Stored dataset items
- - - - - - -
(** Rows 0x80 to 0x8f: [(next state, byte, flags)]. *)
Definition HUFFMAN_DECODE_8 : list (list (Z * Z * Z)) := [
  [(0x03, 0x9a, 0x02); (0x06, 0x9a, 0x02); (0x0a, 0x9a, 0x02); (0x0f, 0x9a, 0x02);
   (0x18, 0x9a, 0x02); (0x1f, 0x9a, 0x02); (0x29, 0x9a, 0x02); (0x38, 0x9a, 0x03);
   (0x03, 0x9c, 0x02); (0x06, 0x9c, 0x02); (0x0a, 0x9c, 0x02); (0x0f, 0x9c, 0x02);
   (0x18, 0x9c, 0x02); (0x1f, 0x9c, 0x02); (0x29, 0x9c, 0x02); (0x38, 0x9c, 0x03)];
  [(0x03, 0xa0, 0x02); (0x06, 0xa0, 0x02); (0x0a, 0xa0, 0x02); (0x0f, 0xa0, 0x02);
   (0x18, 0xa0, 0x02); (0x1f, 0xa0, 0x02); (0x29, 0xa0, 0x02); (0x38, 0xa0, 0x03);
   (0x03, 0xa3, 0x02); (0x06, 0xa3, 0x02); (0x0a, 0xa3, 0x02); (0x0f, 0xa3, 0x02);
   (0x18, 0xa3, 0x02); (0x1f, 0xa3, 0x02); (0x29, 0xa3, 0x02); (0x38, 0xa3, 0x03)];
  [(0x02, 0xa4, 0x02); (0x09, 0xa4, 0x02); (0x17, 0xa4, 0x02); (0x28, 0xa4, 0x03);
   (0x02, 0xa9, 0x02); (0x09, 0xa9, 0x02); (0x17, 0xa9, 0x02); (0x28, 0xa9, 0x03);
   (0x02, 0xaa, 0x02); (0x09, 0xaa, 0x02); (0x17, 0xaa, 0x02); (0x28, 0xaa, 0x03);
   (0x02, 0xad, 0x02); (0x09, 0xad, 0x02); (0x17, 0xad, 0x02); (0x28, 0xad, 0x03)];
  [(0x03, 0xa4, 0x02); (0x06, 0xa4, 0x02); (0x0a, 0xa4, 0x02); (0x0f, 0xa4, 0x02);
   (0x18, 0xa4, 0x02); (0x1f, 0xa4, 0x02); (0x29, 0xa4, 0x02); (0x38, 0xa4, 0x03);
   (0x03, 0xa9, 0x02); (0x06, 0xa9, 0x02); (0x0a, 0xa9, 0x02); (0x0f, 0xa9, 0x02);
   (0x18, 0xa9, 0x02); (0x1f, 0xa9, 0x02); (0x29, 0xa9, 0x02); (0x38, 0xa9, 0x03)];
  [(0x03, 0xaa, 0x02); (0x06, 0xaa, 0x02); (0x0a, 0xaa, 0x02); (0x0f, 0xaa, 0x02);
   (0x18, 0xaa, 0x02); (0x1f, 0xaa, 0x02); (0x29, 0xaa, 0x02); (0x38, 0xaa, 0x03);
   (0x03, 0xad, 0x02); (0x06, 0xad, 0x02); (0x0a, 0xad, 0x02); (0x0f, 0xad, 0x02);
   (0x18, 0xad, 0x02); (0x1f, 0xad, 0x02); (0x29, 0xad, 0x02); (0x38, 0xad, 0x03)];
  [(0x89, 0x00, 0x00); (0x8a, 0x00, 0x00); (0x8c, 0x00, 0x00); (0x8d, 0x00, 0x00);
   (0x90, 0x00, 0x00); (0x91, 0x00, 0x00); (0x93, 0x00, 0x00); (0x96, 0x00, 0x00);
   (0x9c, 0x00, 0x00); (0x9f, 0x00, 0x00); (0xa3, 0x00, 0x00); (0xa6, 0x00, 0x00);
   (0xab, 0x00, 0x00); (0xae, 0x00, 0x00); (0xb5, 0x00, 0x00); (0xbe, 0x00, 0x00)];
  [(0x00, 0xb2, 0x02); (0x00, 0xb5, 0x02); (0x00, 0xb9, 0x02); (0x00, 0xba, 0x02);
   (0x00, 0xbb, 0x02); (0x00, 0xbd, 0x02); (0x00, 0xbe, 0x02); (0x00, 0xc4, 0x02);
   (0x00, 0xc6, 0x02); (0x00, 0xe4, 0x02); (0x00, 0xe8, 0x02); (0x00, 0xe9, 0x02);
   (0x94, 0x00, 0x00); (0x95, 0x00, 0x00); (0x97, 0x00, 0x00); (0x98, 0x00, 0x00)];
  [(0x01, 0xb2, 0x02); (0x16, 0xb2, 0x03); (0x01, 0xb5, 0x02); (0x16, 0xb5, 0x03);
   (0x01, 0xb9, 0x02); (0x16, 0xb9, 0x03); (0x01, 0xba, 0x02); (0x16, 0xba, 0x03);
   (0x01, 0xbb, 0x02); (0x16, 0xbb, 0x03); (0x01, 0xbd, 0x02); (0x16, 0xbd, 0x03);
   (0x01, 0xbe, 0x02); (0x16, 0xbe, 0x03); (0x01, 0xc4, 0x02); (0x16, 0xc4, 0x03)];
  [(0x02, 0xb2, 0x02); (0x09, 0xb2, 0x02); (0x17, 0xb2, 0x02); (0x28, 0xb2, 0x03);
   (0x02, 0xb5, 0x02); (0x09, 0xb5, 0x02); (0x17, 0xb5, 0x02); (0x28, 0xb5, 0x03);
   (0x02, 0xb9, 0x02); (0x09, 0xb9, 0x02); (0x17, 0xb9, 0x02); (0x28, 0xb9, 0x03);
   (0x02, 0xba, 0x02); (0x09, 0xba, 0x02); (0x17, 0xba, 0x02); (0x28, 0xba, 0x03)];
  [(0x03, 0xb2, 0x02); (0x06, 0xb2, 0x02); (0x0a, 0xb2, 0x02); (0x0f, 0xb2, 0x02);
   (0x18, 0xb2, 0x02); (0x1f, 0xb2, 0x02); (0x29, 0xb2, 0x02); (0x38, 0xb2, 0x03);
   (0x03, 0xb5, 0x02); (0x06, 0xb5, 0x02); (0x0a, 0xb5, 0x02); (0x0f, 0xb5, 0x02);
   (0x18, 0xb5, 0x02); (0x1f, 0xb5, 0x02); (0x29, 0xb5, 0x02); (0x38, 0xb5, 0x03)];
  [(0x03, 0xb9, 0x02); (0x06, 0xb9, 0x02); (0x0a, 0xb9, 0x02); (0x0f, 0xb9, 0x02);
   (0x18, 0xb9, 0x02); (0x1f, 0xb9, 0x02); (0x29, 0xb9, 0x02); (0x38, 0xb9, 0x03);
   (0x03, 0xba, 0x02); (0x06, 0xba, 0x02); (0x0a, 0xba, 0x02); (0x0f, 0xba, 0x02);
   (0x18, 0xba, 0x02); (0x1f, 0xba, 0x02); (0x29, 0xba, 0x02); (0x38, 0xba, 0x03)];
  [(0x02, 0xbb, 0x02); (0x09, 0xbb, 0x02); (0x17, 0xbb, 0x02); (0x28, 0xbb, 0x03);
   (0x02, 0xbd, 0x02); (0x09, 0xbd, 0x02); (0x17, 0xbd, 0x02); (0x28, 0xbd, 0x03);
   (0x02, 0xbe, 0x02); (0x09, 0xbe, 0x02); (0x17, 0xbe, 0x02); (0x28, 0xbe, 0x03);
   (0x02, 0xc4, 0x02); (0x09, 0xc4, 0x02); (0x17, 0xc4, 0x02); (0x28, 0xc4, 0x03)];
  [(0x03, 0xbb, 0x02); (0x06, 0xbb, 0x02); (0x0a, 0xbb, 0x02); (0x0f, 0xbb, 0x02);
   (0x18, 0xbb, 0x02); (0x1f, 0xbb, 0x02); (0x29, 0xbb, 0x02); (0x38, 0xbb, 0x03);
   (0x03, 0xbd, 0x02); (0x06, 0xbd, 0x02); (0x0a, 0xbd, 0x02); (0x0f, 0xbd, 0x02);
   (0x18, 0xbd, 0x02); (0x1f, 0xbd, 0x02); (0x29, 0xbd, 0x02); (0x38, 0xbd, 0x03)];
  [(0x03, 0xbe, 0x02); (0x06, 0xbe, 0x02); (0x0a, 0xbe, 0x02); (0x0f, 0xbe, 0x02);
   (0x18, 0xbe, 0x02); (0x1f, 0xbe, 0x02); (0x29, 0xbe, 0x02); (0x38, 0xbe, 0x03);
   (0x03, 0xc4, 0x02); (0x06, 0xc4, 0x02); (0x0a, 0xc4, 0x02); (0x0f, 0xc4, 0x02);
   (0x18, 0xc4, 0x02); (0x1f, 0xc4, 0x02); (0x29, 0xc4, 0x02); (0x38, 0xc4, 0x03)];
  [(0x01, 0xc6, 0x02); (0x16, 0xc6, 0x03); (0x01, 0xe4, 0x02); (0x16, 0xe4, 0x03);
   (0x01, 0xe8, 0x02); (0x16, 0xe8, 0x03); (0x01, 0xe9, 0x02); (0x16, 0xe9, 0x03);
   (0x00, 0x01, 0x02); (0x00, 0x87, 0x02); (0x00, 0x89, 0x02); (0x00, 0x8a, 0x02);
   (0x00, 0x8b, 0x02); (0x00, 0x8c, 0x02); (0x00, 0x8d, 0x02); (0x00, 0x8f, 0x02)];
  [(0x02, 0xc6, 0x02); (0x09, 0xc6, 0x02); (0x17, 0xc6, 0x02); (0x28, 0xc6, 0x03);
   (0x02, 0xe4, 0x02); (0x09, 0xe4, 0x02); (0x17, 0xe4, 0x02); (0x28, 0xe4, 0x03);
   (0x02, 0xe8, 0x02); (0x09, 0xe8, 0x02); (0x17, 0xe8, 0x02); (0x28, 0xe8, 0x03);
   (0x02, 0xe9, 0x02); (0x09, 0xe9, 0x02); (0x17, 0xe9, 0x02); (0x28, 0xe9, 0x03)]].

(** Rows 0x90 to 0x9f: [(next state, byte, flags)]. *)
Definition HUFFMAN_DECODE_9 : list (list (Z * Z * Z)) := [
  [(0x03, 0xc6, 0x02); (0x06, 0xc6, 0x02); (0x0a, 0xc6, 0x02); (0x0f, 0xc6, 0x02);
   (0x18, 0xc6, 0x02); (0x1f, 0xc6, 0x02); (0x29, 0xc6, 0x02); (0x38, 0xc6, 0x03);
   (0x03, 0xe4, 0x02); (0x06, 0xe4, 0x02); (0x0a, 0xe4, 0x02); (0x0f, 0xe4, 0x02);
   (0x18, 0xe4, 0x02); (0x1f, 0xe4, 0x02); (0x29, 0xe4, 0x02); (0x38, 0xe4, 0x03)];
  [(0x03, 0xe8, 0x02); (0x06, 0xe8, 0x02); (0x0a, 0xe8, 0x02); (0x0f, 0xe8, 0x02);
   (0x18, 0xe8, 0x02); (0x1f, 0xe8, 0x02); (0x29, 0xe8, 0x02); (0x38, 0xe8, 0x03);
   (0x03, 0xe9, 0x02); (0x06, 0xe9, 0x02); (0x0a, 0xe9, 0x02); (0x0f, 0xe9, 0x02);
   (0x18, 0xe9, 0x02); (0x1f, 0xe9, 0x02); (0x29, 0xe9, 0x02); (0x38, 0xe9, 0x03)];
  [(0x01, 0x01, 0x02); (0x16, 0x01, 0x03); (0x01, 0x87, 0x02); (0x16, 0x87, 0x03);
   (0x01, 0x89, 0x02); (0x16, 0x89, 0x03); (0x01, 0x8a, 0x02); (0x16, 0x8a, 0x03);
   (0x01, 0x8b, 0x02); (0x16, 0x8b, 0x03); (0x01, 0x8c, 0x02); (0x16, 0x8c, 0x03);
   (0x01, 0x8d, 0x02); (0x16, 0x8d, 0x03); (0x01, 0x8f, 0x02); (0x16, 0x8f, 0x03)];
  [(0x02, 0x01, 0x02); (0x09, 0x01, 0x02); (0x17, 0x01, 0x02); (0x28, 0x01, 0x03);
   (0x02, 0x87, 0x02); (0x09, 0x87, 0x02); (0x17, 0x87, 0x02); (0x28, 0x87, 0x03);
   (0x02, 0x89, 0x02); (0x09, 0x89, 0x02); (0x17, 0x89, 0x02); (0x28, 0x89, 0x03);
   (0x02, 0x8a, 0x02); (0x09, 0x8a, 0x02); (0x17, 0x8a, 0x02); (0x28, 0x8a, 0x03)];
  [(0x03, 0x01, 0x02); (0x06, 0x01, 0x02); (0x0a, 0x01, 0x02); (0x0f, 0x01, 0x02);
   (0x18, 0x01, 0x02); (0x1f, 0x01, 0x02); (0x29, 0x01, 0x02); (0x38, 0x01, 0x03);
   (0x03, 0x87, 0x02); (0x06, 0x87, 0x02); (0x0a, 0x87, 0x02); (0x0f, 0x87, 0x02);
   (0x18, 0x87, 0x02); (0x1f, 0x87, 0x02); (0x29, 0x87, 0x02); (0x38, 0x87, 0x03)];
  [(0x03, 0x89, 0x02); (0x06, 0x89, 0x02); (0x0a, 0x89, 0x02); (0x0f, 0x89, 0x02);
   (0x18, 0x89, 0x02); (0x1f, 0x89, 0x02); (0x29, 0x89, 0x02); (0x38, 0x89, 0x03);
   (0x03, 0x8a, 0x02); (0x06, 0x8a, 0x02); (0x0a, 0x8a, 0x02); (0x0f, 0x8a, 0x02);
   (0x18, 0x8a, 0x02); (0x1f, 0x8a, 0x02); (0x29, 0x8a, 0x02); (0x38, 0x8a, 0x03)];
  [(0x02, 0x8b, 0x02); (0x09, 0x8b, 0x02); (0x17, 0x8b, 0x02); (0x28, 0x8b, 0x03);
   (0x02, 0x8c, 0x02); (0x09, 0x8c, 0x02); (0x17, 0x8c, 0x02); (0x28, 0x8c, 0x03);
   (0x02, 0x8d, 0x02); (0x09, 0x8d, 0x02); (0x17, 0x8d, 0x02); (0x28, 0x8d, 0x03);
   (0x02, 0x8f, 0x02); (0x09, 0x8f, 0x02); (0x17, 0x8f, 0x02); (0x28, 0x8f, 0x03)];
  [(0x03, 0x8b, 0x02); (0x06, 0x8b, 0x02); (0x0a, 0x8b, 0x02); (0x0f, 0x8b, 0x02);
   (0x18, 0x8b, 0x02); (0x1f, 0x8b, 0x02); (0x29, 0x8b, 0x02); (0x38, 0x8b, 0x03);
   (0x03, 0x8c, 0x02); (0x06, 0x8c, 0x02); (0x0a, 0x8c, 0x02); (0x0f, 0x8c, 0x02);
   (0x18, 0x8c, 0x02); (0x1f, 0x8c, 0x02); (0x29, 0x8c, 0x02); (0x38, 0x8c, 0x03)];
  [(0x03, 0x8d, 0x02); (0x06, 0x8d, 0x02); (0x0a, 0x8d, 0x02); (0x0f, 0x8d, 0x02);
   (0x18, 0x8d, 0x02); (0x1f, 0x8d, 0x02); (0x29, 0x8d, 0x02); (0x38, 0x8d, 0x03);
   (0x03, 0x8f, 0x02); (0x06, 0x8f, 0x02); (0x0a, 0x8f, 0x02); (0x0f, 0x8f, 0x02);
   (0x18, 0x8f, 0x02); (0x1f, 0x8f, 0x02); (0x29, 0x8f, 0x02); (0x38, 0x8f, 0x03)];
  [(0x9d, 0x00, 0x00); (0x9e, 0x00, 0x00); (0xa0, 0x00, 0x00); (0xa1, 0x00, 0x00);
   (0xa4, 0x00, 0x00); (0xa5, 0x00, 0x00); (0xa7, 0x00, 0x00); (0xa8, 0x00, 0x00);
   (0xac, 0x00, 0x00); (0xad, 0x00, 0x00); (0xaf, 0x00, 0x00); (0xb1, 0x00, 0x00);
   (0xb6, 0x00, 0x00); (0xb9, 0x00, 0x00); (0xbf, 0x00, 0x00); (0xcf, 0x00, 0x00)];
  [(0x00, 0x93, 0x02); (0x00, 0x95, 0x02); (0x00, 0x96, 0x02); (0x00, 0x97, 0x02);
   (0x00, 0x98, 0x02); (0x00, 0x9b, 0x02); (0x00, 0x9d, 0x02); (0x00, 0x9e, 0x02);
   (0x00, 0xa5, 0x02); (0x00, 0xa6, 0x02); (0x00, 0xa8, 0x02); (0x00, 0xae, 0x02);
   (0x00, 0xaf, 0x02); (0x00, 0xb4, 0x02); (0x00, 0xb6, 0x02); (0x00, 0xb7, 0x02)];
  [(0x01, 0x93, 0x02); (0x16, 0x93, 0x03); (0x01, 0x95, 0x02); (0x16, 0x95, 0x03);
   (0x01, 0x96, 0x02); (0x16, 0x96, 0x03); (0x01, 0x97, 0x02); (0x16, 0x97, 0x03);
   (0x01, 0x98, 0x02); (0x16, 0x98, 0x03); (0x01, 0x9b, 0x02); (0x16, 0x9b, 0x03);
   (0x01, 0x9d, 0x02); (0x16, 0x9d, 0x03); (0x01, 0x9e, 0x02); (0x16, 0x9e, 0x03)];
  [(0x02, 0x93, 0x02); (0x09, 0x93, 0x02); (0x17, 0x93, 0x02); (0x28, 0x93, 0x03);
   (0x02, 0x95, 0x02); (0x09, 0x95, 0x02); (0x17, 0x95, 0x02); (0x28, 0x95, 0x03);
   (0x02, 0x96, 0x02); (0x09, 0x96, 0x02); (0x17, 0x96, 0x02); (0x28, 0x96, 0x03);
   (0x02, 0x97, 0x02); (0x09, 0x97, 0x02); (0x17, 0x97, 0x02); (0x28, 0x97, 0x03)];
  [(0x03, 0x93, 0x02); (0x06, 0x93, 0x02); (0x0a, 0x93, 0x02); (0x0f, 0x93, 0x02);
   (0x18, 0x93, 0x02); (0x1f, 0x93, 0x02); (0x29, 0x93, 0x02); (0x38, 0x93, 0x03);
   (0x03, 0x95, 0x02); (0x06, 0x95, 0x02); (0x0a, 0x95, 0x02); (0x0f, 0x95, 0x02);
   (0x18, 0x95, 0x02); (0x1f, 0x95, 0x02); (0x29, 0x95, 0x02); (0x38, 0x95, 0x03)];
  [(0x03, 0x96, 0x02); (0x06, 0x96, 0x02); (0x0a, 0x96, 0x02); (0x0f, 0x96, 0x02);
   (0x18, 0x96, 0x02); (0x1f, 0x96, 0x02); (0x29, 0x96, 0x02); (0x38, 0x96, 0x03);
   (0x03, 0x97, 0x02); (0x06, 0x97, 0x02); (0x0a, 0x97, 0x02); (0x0f, 0x97, 0x02);
   (0x18, 0x97, 0x02); (0x1f, 0x97, 0x02); (0x29, 0x97, 0x02); (0x38, 0x97, 0x03)];
  [(0x02, 0x98, 0x02); (0x09, 0x98, 0x02); (0x17, 0x98, 0x02); (0x28, 0x98, 0x03);
   (0x02, 0x9b, 0x02); (0x09, 0x9b, 0x02); (0x17, 0x9b, 0x02); (0x28, 0x9b, 0x03);
   (0x02, 0x9d, 0x02); (0x09, 0x9d, 0x02); (0x17, 0x9d, 0x02); (0x28, 0x9d, 0x03);
   (0x02, 0x9e, 0x02); (0x09, 0x9e, 0x02); (0x17, 0x9e, 0x02); (0x28, 0x9e, 0x03)]].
- - - - - - -
◆ Task goal
Here the output must be the lines above from the line with "Definition HUFFMAN_DECODE_8 : list" to the line with "(0x00, 0xbb, 0x02);", both included, duplicated word for word and nothing else.

◆ Your solution
Definition HUFFMAN_DECODE_8 : list (list (Z * Z * Z)) := [
  [(0x03, 0x9a, 0x02); (0x06, 0x9a, 0x02); (0x0a, 0x9a, 0x02); (0x0f, 0x9a, 0x02);
   (0x18, 0x9a, 0x02); (0x1f, 0x9a, 0x02); (0x29, 0x9a, 0x02); (0x38, 0x9a, 0x03);
   (0x03, 0x9c, 0x02); (0x06, 0x9c, 0x02); (0x0a, 0x9c, 0x02); (0x0f, 0x9c, 0x02);
   (0x18, 0x9c, 0x02); (0x1f, 0x9c, 0x02); (0x29, 0x9c, 0x02); (0x38, 0x9c, 0x03)];
  [(0x03, 0xa0, 0x02); (0x06, 0xa0, 0x02); (0x0a, 0xa0, 0x02); (0x0f, 0xa0, 0x02);
   (0x18, 0xa0, 0x02); (0x1f, 0xa0, 0x02); (0x29, 0xa0, 0x02); (0x38, 0xa0, 0x03);
   (0x03, 0xa3, 0x02); (0x06, 0xa3, 0x02); (0x0a, 0xa3, 0x02); (0x0f, 0xa3, 0x02);
   (0x18, 0xa3, 0x02); (0x1f, 0xa3, 0x02); (0x29, 0xa3, 0x02); (0x38, 0xa3, 0x03)];
  [(0x02, 0xa4, 0x02); (0x09, 0xa4, 0x02); (0x17, 0xa4, 0x02); (0x28, 0xa4, 0x03);
   (0x02, 0xa9, 0x02); (0x09, 0xa9, 0x02); (0x17, 0xa9, 0x02); (0x28, 0xa9, 0x03);
   (0x02, 0xaa, 0x02); (0x09, 0xaa, 0x02); (0x17, 0xaa, 0x02); (0x28, 0xaa, 0x03);
   (0x02, 0xad, 0x02); (0x09, 0xad, 0x02); (0x17, 0xad, 0x02); (0x28, 0xad, 0x03)];
  [(0x03, 0xa4, 0x02); (0x06, 0xa4, 0x02); (0x0a, 0xa4, 0x02); (0x0f, 0xa4, 0x02);
   (0x18, 0xa4, 0x02); (0x1f, 0xa4, 0x02); (0x29, 0xa4, 0x02); (0x38, 0xa4, 0x03);
   (0x03, 0xa9, 0x02); (0x06, 0xa9, 0x02); (0x0a, 0xa9, 0x02); (0x0f, 0xa9, 0x02);
   (0x18, 0xa9, 0x02); (0x1f, 0xa9, 0x02); (0x29, 0xa9, 0x02); (0x38, 0xa9, 0x03)];
  [(0x03, 0xaa, 0x02); (0x06, 0xaa, 0x02); (0x0a, 0xaa, 0x02); (0x0f, 0xaa, 0x02);
   (0x18, 0xaa, 0x02); (0x1f, 0xaa, 0x02); (0x29, 0xaa, 0x02); (0x38, 0xaa, 0x03);
   (0x03, 0xad, 0x02); (0x06, 0xad, 0x02); (0x0a, 0xad, 0x02); (0x0f, 0xad, 0x02);
   (0x18, 0xad, 0x02); (0x1f, 0xad, 0x02); (0x29, 0xad, 0x02); (0x38, 0xad, 0x03)];
  [(0x89, 0x00, 0x00); (0x8a, 0x00, 0x00); (0x8c, 0x00, 0x00); (0x8d, 0x00, 0x00);
   (0x90, 0x00, 0x00); (0x91, 0x00, 0x00); (0x93, 0x00, 0x00); (0x96, 0x00, 0x00);
   (0x9c, 0x00, 0x00); (0x9f, 0x00, 0x00); (0xa3, 0x00, 0x00); (0xa6, 0x00, 0x00);
   (0xab, 0x00, 0x00); (0xae, 0x00, 0x00); (0xb5, 0x00, 0x00); (0xbe, 0x00, 0x00)];
  [(0x00, 0xb2, 0x02); (0x00, 0xb5, 0x02); (0x00, 0xb9, 0x02); (0x00, 0xba, 0x02);
   (0x00, 0xbb, 0x02); (0x00, 0xbd, 0x02); (0x00, 0xbe, 0x02); (0x00, 0xc4, 0x02);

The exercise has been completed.